Lemma await_passive outputs promise c h :
  let r := MCPClient.await outputs promise (c, h) in
  io (snd (snd r)) = io h
  /\ next_oid (snd (snd r)) = next_oid h /\ next_pid (snd (snd r)) = next_pid h
  /\ MCPClient.messageId (fst (snd r)) = MCPClient.messageId c
  /\ MCPClient.tools (fst (snd r)) = MCPClient.tools c
  /\ MCPClient.config (fst (snd r)) = MCPClient.config c
  /\ MCPClient.oid (fst (snd r)) = MCPClient.oid c
  /\ (MCPClient.process (fst (snd r)) = MCPClient.process c
      \/ MCPClient.process (fst (snd r)) = None).
Proof.
  cbn zeta. unfold MCPClient.await.
  destruct (deliver_passive outputs c h)
    as (Hio & Ho & Hp & Hid & Ht & Hcfg & Hoid & Hproc).
  destruct (MCPClient.deliver outputs (c, h)) as [c1 h1]. cbn [fst snd] in *.
  destruct (MCPClient.died outputs); [by repeat split|].
  set (c2 := match MCPClient.settlement promise c1 with
             | Some _ => c1
             | None => MCPClient.elapse MCPClient.requestTimeout c1
             end).
  assert (MCPClient.messageId c2 = MCPClient.messageId c1
          /\ MCPClient.tools c2 = MCPClient.tools c1
          /\ MCPClient.config c2 = MCPClient.config c1
          /\ MCPClient.oid c2 = MCPClient.oid c1
          /\ MCPClient.process c2 = MCPClient.process c1)
    as (Hid2 & Ht2 & Hcfg2 & Hoid2 & Hproc2).
  { subst c2. destruct (MCPClient.settlement promise c1); [done|].
    by destruct (elapse_fields MCPClient.requestTimeout c1)
      as (-> & -> & -> & -> & -> & _). }
  assert (snd (match MCPClient.settlement promise c2 with
               | Some (MCPClient.Resolved v) => (Return v, (c2, h1))
               | Some (MCPClient.Rejected e) => (Throw e, (c2, h1))
               | None => (Hang, (c2, h1))
               end) = (c2, h1)) as ->.
  { by destruct (MCPClient.settlement promise c2) as [[]|]. }
  cbn [fst snd]. rewrite Hid2, Ht2, Hcfg2, Hoid2, Hproc2. by repeat split.
Qed.

Lemma writable_process c c' :
  MCPClient.process c' = MCPClient.process c \/ MCPClient.process c' = None ->
  MCPClient.writable c' = MCPClient.writable c \/ MCPClient.writable c' = None.
Proof. unfold MCPClient.writable. intros [-> | ->]; auto. Qed.

(** [await this.sendRequest(...)]: nothing is written when the child is
    gone, one line otherwise. *)
Lemma awaitRequest_trace child m p c h :
  let r := MCPClient.awaitRequest child m p (c, h) in
  (MCPClient.writable c = None
   /\ r = (Throw (MCPClient.notRunning c), (c, h)))
  \/ (exists pid,
         MCPClient.writable c = Some pid
         /\ io (snd (snd r))
            = io h ++ [StdinWrite pid
                         (requestMessage (MCPClient.messageId c + 1) m p)]
         /\ next_oid (snd (snd r)) = next_oid h
         /\ next_pid (snd (snd r)) = next_pid h
         /\ MCPClient.messageId (fst (snd r)) = MCPClient.messageId c + 1
         /\ MCPClient.tools (fst (snd r)) = MCPClient.tools c
         /\ MCPClient.config (fst (snd r)) = MCPClient.config c
         /\ MCPClient.oid (fst (snd r)) = MCPClient.oid c
         /\ (MCPClient.writable (fst (snd r)) = Some pid
             \/ MCPClient.writable (fst (snd r)) = None)).
Proof.
  cbn zeta. unfold MCPClient.awaitRequest, bind.
  send_cases m p c h; [|by left]. right. exists child0. split; [done|].
  match goal with |- context [MCPClient.await ?outs ?pr (c', ?h1)] =>
    destruct (await_passive outs pr c' h1)
      as (-> & -> & -> & -> & -> & -> & -> & Hproc)
  end.
  split; [done|]. split; [done|]. split; [done|]. split; [done|].
  split; [done|]. split; [done|]. split; [done|].
  unfold MCPClient.writable in Hw |- *.
  destruct Hproc as [Hp|Hp]; rewrite Hp; [left|by right].
  by rewrite Hsent_process.
Qed.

### To do
In the entries above, find each line containing the string "Some" and copy it.

### Result of the exercise
             | Some _ => c1
               | Some (MCPClient.Resolved v) => (Return v, (c2, h1))
               | Some (MCPClient.Rejected e) => (Throw e, (c2, h1))
         MCPClient.writable c = Some pid
         /\ (MCPClient.writable (fst (snd r)) = Some pid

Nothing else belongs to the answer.